■ What to produce ■
Find the line with "(** * Adgent" in the entries below, then reproduce it and every line after it down to and including the line with "[src/core/AdPlayer.ts] and [src/utils/macros.ts], followed", exactly.

■ Records to process ■
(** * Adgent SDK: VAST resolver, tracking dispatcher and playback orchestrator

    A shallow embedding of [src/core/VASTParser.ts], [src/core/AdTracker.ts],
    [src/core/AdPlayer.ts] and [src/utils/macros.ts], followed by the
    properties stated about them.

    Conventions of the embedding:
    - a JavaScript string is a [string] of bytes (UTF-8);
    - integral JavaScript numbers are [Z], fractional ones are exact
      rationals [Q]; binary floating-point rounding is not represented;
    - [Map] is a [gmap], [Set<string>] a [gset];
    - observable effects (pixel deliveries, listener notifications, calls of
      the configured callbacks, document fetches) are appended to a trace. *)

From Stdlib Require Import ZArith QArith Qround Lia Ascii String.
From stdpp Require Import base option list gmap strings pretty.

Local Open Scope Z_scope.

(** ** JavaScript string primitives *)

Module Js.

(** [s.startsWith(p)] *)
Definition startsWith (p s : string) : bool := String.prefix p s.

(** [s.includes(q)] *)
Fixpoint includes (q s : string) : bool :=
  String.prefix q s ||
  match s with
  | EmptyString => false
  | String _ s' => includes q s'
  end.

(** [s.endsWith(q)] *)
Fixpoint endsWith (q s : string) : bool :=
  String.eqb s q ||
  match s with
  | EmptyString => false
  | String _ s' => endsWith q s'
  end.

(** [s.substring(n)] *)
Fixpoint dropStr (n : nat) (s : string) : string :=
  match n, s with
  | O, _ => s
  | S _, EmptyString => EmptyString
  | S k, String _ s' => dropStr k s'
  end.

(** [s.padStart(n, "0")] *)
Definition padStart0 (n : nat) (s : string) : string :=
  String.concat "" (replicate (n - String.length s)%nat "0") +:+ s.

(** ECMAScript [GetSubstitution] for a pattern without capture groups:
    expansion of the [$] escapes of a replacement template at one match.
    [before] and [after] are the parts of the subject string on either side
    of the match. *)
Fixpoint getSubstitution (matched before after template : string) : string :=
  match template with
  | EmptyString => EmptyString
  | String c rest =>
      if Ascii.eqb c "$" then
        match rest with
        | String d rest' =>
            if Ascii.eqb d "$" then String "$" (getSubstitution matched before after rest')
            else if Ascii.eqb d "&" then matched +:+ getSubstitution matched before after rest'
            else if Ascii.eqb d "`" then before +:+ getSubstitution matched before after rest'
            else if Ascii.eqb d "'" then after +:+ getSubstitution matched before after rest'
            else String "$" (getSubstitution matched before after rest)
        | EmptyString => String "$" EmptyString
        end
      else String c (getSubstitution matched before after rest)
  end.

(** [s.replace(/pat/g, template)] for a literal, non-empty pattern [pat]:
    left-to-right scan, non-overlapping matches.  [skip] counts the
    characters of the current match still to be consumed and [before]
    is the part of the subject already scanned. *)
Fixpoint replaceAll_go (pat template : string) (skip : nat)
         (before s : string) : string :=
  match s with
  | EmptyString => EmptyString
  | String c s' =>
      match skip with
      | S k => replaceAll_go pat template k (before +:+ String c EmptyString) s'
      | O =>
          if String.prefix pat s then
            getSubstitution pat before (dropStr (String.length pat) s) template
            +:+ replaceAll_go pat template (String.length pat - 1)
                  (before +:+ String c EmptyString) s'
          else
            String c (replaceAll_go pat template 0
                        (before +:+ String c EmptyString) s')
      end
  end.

* * *

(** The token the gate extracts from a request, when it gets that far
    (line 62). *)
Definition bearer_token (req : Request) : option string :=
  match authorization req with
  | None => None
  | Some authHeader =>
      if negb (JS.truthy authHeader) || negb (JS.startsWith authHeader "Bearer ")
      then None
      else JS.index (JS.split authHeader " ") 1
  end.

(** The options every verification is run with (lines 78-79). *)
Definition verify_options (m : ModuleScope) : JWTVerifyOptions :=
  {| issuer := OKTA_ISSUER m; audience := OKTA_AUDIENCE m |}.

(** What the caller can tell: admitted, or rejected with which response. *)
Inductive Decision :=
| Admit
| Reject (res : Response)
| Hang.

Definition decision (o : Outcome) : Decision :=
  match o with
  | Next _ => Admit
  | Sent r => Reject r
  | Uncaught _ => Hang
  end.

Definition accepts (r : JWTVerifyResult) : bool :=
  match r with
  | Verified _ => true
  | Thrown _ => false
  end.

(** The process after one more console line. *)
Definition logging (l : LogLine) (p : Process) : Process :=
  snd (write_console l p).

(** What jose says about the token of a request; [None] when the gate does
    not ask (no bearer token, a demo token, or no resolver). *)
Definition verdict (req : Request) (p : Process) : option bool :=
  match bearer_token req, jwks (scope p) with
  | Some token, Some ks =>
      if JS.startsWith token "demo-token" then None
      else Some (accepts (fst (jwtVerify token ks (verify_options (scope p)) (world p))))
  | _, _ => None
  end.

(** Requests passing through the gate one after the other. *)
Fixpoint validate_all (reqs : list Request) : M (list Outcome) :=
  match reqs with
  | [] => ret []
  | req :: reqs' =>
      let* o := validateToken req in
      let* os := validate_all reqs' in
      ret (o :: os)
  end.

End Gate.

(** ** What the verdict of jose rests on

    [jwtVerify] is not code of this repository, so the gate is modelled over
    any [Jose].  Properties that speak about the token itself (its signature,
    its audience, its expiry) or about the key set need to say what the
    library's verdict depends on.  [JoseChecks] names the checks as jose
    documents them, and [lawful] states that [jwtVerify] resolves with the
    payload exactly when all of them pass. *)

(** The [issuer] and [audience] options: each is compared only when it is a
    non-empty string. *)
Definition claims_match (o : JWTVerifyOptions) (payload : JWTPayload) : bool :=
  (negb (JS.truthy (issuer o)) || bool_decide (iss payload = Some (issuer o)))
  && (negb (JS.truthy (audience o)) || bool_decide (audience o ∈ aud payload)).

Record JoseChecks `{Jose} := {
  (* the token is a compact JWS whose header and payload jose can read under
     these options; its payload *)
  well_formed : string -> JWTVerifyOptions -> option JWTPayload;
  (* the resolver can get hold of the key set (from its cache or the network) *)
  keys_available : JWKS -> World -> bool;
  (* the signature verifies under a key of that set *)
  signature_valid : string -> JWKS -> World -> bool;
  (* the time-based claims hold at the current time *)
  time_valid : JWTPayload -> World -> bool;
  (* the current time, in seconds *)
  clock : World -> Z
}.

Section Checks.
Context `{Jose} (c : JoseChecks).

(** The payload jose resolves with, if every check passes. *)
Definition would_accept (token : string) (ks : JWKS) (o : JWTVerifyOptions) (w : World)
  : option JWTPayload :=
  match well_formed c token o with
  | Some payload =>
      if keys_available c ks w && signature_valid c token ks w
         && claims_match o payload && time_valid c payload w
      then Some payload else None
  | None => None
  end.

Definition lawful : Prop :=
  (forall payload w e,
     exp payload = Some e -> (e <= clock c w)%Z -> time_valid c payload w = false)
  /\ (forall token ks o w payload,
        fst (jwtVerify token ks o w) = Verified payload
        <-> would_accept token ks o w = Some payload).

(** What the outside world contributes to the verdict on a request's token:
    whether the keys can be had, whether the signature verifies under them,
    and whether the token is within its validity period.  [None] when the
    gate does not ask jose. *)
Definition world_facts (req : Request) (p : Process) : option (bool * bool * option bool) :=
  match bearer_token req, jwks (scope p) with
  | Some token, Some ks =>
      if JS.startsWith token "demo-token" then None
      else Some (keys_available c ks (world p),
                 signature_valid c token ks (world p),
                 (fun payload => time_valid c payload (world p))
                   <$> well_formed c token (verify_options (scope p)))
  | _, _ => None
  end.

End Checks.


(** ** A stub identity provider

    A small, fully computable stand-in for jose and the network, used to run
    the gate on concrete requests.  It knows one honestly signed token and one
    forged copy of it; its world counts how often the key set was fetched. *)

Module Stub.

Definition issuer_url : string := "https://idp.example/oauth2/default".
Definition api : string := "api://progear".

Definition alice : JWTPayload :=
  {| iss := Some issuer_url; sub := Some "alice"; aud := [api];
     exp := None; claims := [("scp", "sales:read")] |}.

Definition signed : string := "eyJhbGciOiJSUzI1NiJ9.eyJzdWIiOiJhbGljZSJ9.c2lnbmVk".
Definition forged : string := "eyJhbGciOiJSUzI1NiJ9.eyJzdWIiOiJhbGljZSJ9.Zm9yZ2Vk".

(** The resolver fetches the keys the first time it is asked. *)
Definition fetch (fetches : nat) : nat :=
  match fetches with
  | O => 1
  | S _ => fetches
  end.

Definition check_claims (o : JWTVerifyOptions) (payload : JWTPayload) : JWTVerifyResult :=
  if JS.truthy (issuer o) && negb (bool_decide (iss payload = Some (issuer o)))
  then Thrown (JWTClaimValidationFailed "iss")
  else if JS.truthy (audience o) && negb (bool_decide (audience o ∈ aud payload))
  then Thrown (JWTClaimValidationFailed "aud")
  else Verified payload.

■ Solution to this problem ■
(** * Adgent SDK: VAST resolver, tracking dispatcher and playback orchestrator

    A shallow embedding of [src/core/VASTParser.ts], [src/core/AdTracker.ts],
    [src/core/AdPlayer.ts] and [src/utils/macros.ts], followed by the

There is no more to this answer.